Directions:
Word for word, transcribe the data below from the line with "lit_scalar; ascii_lit]|]); constructor]." to the line with "destruct (signatures_interoperate (W", keeping both of those lines.

== Segment start ==

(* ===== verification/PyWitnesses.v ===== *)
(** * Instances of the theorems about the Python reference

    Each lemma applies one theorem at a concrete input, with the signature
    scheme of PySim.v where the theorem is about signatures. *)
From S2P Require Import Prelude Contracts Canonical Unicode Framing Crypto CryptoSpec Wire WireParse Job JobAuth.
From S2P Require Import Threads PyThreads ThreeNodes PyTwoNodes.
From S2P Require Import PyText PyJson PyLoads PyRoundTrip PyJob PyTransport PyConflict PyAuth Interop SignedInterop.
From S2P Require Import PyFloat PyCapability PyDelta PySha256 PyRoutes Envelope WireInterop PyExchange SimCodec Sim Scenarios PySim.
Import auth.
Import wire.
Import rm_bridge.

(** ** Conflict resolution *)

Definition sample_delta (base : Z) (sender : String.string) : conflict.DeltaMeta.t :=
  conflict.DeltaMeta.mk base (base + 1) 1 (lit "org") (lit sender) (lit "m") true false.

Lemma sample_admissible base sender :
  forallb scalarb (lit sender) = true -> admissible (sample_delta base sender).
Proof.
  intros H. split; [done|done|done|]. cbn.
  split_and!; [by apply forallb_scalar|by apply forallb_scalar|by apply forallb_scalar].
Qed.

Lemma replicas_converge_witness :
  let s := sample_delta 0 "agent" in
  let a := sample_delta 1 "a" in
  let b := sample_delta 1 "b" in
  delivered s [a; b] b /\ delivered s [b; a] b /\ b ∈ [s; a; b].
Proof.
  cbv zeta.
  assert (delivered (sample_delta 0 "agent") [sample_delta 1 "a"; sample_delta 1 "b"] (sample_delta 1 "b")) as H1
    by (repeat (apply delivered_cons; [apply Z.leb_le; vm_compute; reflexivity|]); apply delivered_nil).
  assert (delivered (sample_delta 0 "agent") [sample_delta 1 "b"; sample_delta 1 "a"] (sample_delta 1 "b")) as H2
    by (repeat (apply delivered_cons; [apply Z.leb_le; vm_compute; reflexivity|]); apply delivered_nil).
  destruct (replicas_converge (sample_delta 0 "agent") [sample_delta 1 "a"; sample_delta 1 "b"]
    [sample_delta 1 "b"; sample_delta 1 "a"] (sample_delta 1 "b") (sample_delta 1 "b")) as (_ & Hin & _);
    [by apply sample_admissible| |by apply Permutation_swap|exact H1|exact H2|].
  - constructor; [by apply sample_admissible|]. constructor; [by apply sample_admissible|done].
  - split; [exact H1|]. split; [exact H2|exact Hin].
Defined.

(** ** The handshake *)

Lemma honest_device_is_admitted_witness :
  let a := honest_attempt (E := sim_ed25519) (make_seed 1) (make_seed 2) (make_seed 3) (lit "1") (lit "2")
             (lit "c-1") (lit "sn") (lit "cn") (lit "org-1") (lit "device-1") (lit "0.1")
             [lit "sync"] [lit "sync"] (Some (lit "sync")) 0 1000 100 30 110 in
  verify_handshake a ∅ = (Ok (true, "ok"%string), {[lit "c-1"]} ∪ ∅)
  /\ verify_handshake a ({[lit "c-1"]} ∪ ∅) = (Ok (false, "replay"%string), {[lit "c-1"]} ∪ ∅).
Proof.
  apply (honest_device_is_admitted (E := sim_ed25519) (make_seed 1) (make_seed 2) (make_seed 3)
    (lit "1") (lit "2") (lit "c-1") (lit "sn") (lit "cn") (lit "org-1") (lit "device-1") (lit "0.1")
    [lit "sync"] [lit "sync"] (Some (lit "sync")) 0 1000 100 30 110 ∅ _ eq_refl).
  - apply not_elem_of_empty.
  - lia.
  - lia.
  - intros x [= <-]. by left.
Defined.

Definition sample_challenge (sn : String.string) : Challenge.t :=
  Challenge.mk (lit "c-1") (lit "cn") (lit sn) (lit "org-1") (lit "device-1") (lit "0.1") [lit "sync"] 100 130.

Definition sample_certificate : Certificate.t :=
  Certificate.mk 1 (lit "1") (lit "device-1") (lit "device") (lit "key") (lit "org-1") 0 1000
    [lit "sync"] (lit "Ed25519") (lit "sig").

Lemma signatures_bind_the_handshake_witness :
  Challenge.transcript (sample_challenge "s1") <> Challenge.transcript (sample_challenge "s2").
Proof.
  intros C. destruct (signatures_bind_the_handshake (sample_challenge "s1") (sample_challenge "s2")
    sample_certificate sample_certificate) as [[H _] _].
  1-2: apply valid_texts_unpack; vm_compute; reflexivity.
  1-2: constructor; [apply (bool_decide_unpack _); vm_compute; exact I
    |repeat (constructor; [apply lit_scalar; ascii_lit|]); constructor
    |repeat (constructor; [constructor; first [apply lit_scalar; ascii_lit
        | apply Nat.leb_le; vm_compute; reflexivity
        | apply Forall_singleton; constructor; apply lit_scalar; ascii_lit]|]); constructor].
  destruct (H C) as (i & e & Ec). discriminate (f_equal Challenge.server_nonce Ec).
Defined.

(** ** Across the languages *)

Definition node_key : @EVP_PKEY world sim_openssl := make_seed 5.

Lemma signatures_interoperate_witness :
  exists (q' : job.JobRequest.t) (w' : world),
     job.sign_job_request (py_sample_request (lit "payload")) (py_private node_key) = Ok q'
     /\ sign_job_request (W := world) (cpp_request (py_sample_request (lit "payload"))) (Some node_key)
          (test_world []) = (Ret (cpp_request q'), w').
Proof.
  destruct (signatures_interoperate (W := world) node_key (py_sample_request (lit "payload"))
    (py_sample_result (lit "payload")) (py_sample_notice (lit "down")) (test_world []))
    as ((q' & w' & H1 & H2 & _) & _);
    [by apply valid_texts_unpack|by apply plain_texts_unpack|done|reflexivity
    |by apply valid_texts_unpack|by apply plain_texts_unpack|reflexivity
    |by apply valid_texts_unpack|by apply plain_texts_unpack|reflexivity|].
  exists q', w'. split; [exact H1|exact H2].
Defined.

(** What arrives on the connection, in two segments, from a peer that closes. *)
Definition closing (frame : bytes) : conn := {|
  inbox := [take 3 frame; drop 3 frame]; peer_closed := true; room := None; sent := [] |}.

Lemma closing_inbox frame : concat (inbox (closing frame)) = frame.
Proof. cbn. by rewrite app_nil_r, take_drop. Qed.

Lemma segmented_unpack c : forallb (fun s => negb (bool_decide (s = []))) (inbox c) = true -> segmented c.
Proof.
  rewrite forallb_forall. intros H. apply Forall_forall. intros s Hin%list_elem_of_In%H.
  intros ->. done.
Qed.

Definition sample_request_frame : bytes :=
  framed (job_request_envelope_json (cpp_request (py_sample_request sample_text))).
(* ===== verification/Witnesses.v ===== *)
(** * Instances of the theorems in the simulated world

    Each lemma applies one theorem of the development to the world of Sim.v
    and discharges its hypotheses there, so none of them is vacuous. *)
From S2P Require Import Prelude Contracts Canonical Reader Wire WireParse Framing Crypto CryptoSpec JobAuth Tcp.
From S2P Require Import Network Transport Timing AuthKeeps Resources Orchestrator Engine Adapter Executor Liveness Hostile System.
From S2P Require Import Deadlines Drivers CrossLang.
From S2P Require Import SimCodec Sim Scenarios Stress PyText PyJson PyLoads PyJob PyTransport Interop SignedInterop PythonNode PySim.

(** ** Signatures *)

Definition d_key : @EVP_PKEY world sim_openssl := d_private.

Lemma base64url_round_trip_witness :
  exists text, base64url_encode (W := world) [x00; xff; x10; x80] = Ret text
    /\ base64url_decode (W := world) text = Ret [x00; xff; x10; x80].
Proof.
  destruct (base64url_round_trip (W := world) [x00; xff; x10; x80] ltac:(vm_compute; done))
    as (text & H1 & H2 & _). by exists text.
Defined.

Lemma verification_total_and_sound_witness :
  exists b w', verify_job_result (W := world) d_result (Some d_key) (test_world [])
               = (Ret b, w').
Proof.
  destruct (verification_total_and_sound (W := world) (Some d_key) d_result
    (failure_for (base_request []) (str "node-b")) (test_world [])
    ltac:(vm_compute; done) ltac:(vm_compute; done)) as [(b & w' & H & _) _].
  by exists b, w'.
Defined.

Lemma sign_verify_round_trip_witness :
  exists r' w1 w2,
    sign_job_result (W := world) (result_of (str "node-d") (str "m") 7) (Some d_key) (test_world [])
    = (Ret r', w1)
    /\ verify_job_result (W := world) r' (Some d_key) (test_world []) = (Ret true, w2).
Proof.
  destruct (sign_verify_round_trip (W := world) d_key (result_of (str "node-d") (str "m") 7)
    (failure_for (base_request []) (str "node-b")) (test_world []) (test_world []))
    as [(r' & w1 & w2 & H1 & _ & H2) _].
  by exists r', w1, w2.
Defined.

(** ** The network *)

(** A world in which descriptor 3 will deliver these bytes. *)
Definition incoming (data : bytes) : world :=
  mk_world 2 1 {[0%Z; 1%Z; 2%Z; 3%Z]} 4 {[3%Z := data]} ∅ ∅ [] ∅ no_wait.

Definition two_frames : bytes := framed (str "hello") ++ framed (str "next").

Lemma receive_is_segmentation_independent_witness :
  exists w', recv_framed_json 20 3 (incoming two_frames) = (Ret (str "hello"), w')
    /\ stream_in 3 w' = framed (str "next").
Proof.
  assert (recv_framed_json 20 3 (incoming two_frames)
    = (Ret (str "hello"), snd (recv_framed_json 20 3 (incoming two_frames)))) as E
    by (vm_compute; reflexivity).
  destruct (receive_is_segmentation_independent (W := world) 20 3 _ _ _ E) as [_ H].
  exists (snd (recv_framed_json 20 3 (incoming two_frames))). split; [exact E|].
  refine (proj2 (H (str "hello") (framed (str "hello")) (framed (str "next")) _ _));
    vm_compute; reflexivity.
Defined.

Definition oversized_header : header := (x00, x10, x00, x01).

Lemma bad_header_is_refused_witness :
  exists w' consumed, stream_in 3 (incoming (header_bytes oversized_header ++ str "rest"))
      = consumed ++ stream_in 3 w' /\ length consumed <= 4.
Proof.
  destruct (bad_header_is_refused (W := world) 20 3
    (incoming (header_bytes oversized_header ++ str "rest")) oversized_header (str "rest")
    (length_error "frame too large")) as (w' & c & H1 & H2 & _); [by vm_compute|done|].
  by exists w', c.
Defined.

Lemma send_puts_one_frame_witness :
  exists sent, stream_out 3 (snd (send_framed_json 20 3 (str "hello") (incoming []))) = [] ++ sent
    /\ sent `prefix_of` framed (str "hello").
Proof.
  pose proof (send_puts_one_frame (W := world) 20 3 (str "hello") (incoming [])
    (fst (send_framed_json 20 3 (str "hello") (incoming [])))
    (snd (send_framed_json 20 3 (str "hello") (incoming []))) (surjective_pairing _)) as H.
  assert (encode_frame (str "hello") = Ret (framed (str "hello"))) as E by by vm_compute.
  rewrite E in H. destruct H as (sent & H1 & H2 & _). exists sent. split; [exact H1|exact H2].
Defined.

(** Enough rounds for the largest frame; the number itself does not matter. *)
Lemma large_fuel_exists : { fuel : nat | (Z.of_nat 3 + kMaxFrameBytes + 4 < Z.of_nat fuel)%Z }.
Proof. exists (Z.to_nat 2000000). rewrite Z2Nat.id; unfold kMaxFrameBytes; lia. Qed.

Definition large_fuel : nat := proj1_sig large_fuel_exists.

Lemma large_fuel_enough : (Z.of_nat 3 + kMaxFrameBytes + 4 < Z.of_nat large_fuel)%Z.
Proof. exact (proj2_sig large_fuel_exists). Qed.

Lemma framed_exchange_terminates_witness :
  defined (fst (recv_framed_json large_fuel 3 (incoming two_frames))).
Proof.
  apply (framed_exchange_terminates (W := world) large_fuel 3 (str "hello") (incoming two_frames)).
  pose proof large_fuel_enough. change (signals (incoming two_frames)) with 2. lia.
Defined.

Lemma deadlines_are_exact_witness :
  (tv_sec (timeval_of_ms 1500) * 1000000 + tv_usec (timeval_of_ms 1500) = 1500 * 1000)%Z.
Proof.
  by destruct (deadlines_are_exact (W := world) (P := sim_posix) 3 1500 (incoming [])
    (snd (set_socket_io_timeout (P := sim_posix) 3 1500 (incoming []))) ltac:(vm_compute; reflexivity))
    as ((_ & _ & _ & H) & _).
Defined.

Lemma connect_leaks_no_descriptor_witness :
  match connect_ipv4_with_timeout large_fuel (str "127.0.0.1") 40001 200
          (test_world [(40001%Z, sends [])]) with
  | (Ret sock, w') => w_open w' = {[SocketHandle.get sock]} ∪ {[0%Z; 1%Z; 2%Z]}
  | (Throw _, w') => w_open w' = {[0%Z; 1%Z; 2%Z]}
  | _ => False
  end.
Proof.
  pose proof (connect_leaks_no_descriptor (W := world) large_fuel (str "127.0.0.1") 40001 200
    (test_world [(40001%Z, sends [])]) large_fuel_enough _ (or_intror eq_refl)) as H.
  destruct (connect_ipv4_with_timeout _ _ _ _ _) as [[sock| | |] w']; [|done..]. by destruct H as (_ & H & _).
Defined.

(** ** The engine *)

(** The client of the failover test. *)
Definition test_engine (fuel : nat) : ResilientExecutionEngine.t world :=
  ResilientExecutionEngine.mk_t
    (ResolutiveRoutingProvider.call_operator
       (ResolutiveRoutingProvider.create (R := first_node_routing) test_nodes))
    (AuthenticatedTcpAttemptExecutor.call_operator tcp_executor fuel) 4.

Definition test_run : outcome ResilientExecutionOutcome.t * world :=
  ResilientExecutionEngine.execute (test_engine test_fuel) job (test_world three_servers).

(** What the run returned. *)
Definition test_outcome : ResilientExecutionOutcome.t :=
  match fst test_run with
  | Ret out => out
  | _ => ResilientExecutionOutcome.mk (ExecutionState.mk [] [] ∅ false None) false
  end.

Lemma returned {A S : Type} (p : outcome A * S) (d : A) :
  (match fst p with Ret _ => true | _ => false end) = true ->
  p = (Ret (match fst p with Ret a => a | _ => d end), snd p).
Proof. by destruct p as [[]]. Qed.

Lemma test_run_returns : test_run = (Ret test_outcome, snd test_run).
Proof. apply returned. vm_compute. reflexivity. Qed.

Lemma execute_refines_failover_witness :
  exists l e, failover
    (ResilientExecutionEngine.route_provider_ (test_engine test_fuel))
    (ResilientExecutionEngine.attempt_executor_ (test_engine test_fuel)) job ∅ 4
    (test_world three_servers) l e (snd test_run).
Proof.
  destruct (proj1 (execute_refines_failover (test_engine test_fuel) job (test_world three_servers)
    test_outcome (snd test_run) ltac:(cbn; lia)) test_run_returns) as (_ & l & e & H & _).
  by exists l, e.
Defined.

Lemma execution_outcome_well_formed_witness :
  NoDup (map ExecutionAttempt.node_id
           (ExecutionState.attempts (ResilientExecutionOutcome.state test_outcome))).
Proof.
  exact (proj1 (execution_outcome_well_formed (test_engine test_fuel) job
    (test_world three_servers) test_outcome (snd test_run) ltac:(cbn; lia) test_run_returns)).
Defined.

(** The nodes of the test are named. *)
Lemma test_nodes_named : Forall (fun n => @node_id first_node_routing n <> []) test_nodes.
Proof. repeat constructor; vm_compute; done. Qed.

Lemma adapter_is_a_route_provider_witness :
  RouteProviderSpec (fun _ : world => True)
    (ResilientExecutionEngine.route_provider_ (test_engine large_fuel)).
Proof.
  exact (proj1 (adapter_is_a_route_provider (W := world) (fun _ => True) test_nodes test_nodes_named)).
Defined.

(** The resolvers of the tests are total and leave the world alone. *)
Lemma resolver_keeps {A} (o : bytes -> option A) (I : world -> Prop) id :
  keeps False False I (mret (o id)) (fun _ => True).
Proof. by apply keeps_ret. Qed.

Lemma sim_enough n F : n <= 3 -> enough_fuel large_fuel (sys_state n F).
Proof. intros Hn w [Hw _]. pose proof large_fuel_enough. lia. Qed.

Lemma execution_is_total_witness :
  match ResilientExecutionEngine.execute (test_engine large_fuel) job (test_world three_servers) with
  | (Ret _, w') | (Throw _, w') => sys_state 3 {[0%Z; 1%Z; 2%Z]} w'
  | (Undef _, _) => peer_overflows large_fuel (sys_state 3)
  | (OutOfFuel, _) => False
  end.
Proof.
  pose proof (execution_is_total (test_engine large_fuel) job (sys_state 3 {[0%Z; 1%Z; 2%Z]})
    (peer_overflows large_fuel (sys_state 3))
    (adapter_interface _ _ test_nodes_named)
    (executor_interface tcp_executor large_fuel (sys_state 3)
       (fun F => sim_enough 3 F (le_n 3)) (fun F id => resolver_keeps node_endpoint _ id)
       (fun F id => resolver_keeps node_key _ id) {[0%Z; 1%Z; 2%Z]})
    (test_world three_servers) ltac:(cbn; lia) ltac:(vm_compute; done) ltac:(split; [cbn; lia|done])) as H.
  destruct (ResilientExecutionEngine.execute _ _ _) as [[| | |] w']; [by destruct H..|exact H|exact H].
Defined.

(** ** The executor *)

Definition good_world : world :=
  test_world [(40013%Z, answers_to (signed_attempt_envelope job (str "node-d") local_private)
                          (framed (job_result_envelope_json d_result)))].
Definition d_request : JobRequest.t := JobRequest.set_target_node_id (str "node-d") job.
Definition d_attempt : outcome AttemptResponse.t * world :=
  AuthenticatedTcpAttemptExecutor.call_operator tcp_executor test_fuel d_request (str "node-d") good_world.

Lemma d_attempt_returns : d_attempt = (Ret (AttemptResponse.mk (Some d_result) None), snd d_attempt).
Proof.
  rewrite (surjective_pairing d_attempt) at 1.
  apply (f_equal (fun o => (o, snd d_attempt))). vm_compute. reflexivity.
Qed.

== Segment end ==

Task answer:
        | apply Forall_singleton; constructor; apply lit_scalar; ascii_lit]|]); constructor].
  destruct (H C) as (i & e & Ec). discriminate (f_equal Challenge.server_nonce Ec).
Defined.

(** ** Across the languages *)

Definition node_key : @EVP_PKEY world sim_openssl := make_seed 5.

Lemma signatures_interoperate_witness :
  exists (q' : job.JobRequest.t) (w' : world),
     job.sign_job_request (py_sample_request (lit "payload")) (py_private node_key) = Ok q'
     /\ sign_job_request (W := world) (cpp_request (py_sample_request (lit "payload"))) (Some node_key)
          (test_world []) = (Ret (cpp_request q'), w').
Proof.
  destruct (signatures_interoperate (W := world) node_key (py_sample_request (lit "payload"))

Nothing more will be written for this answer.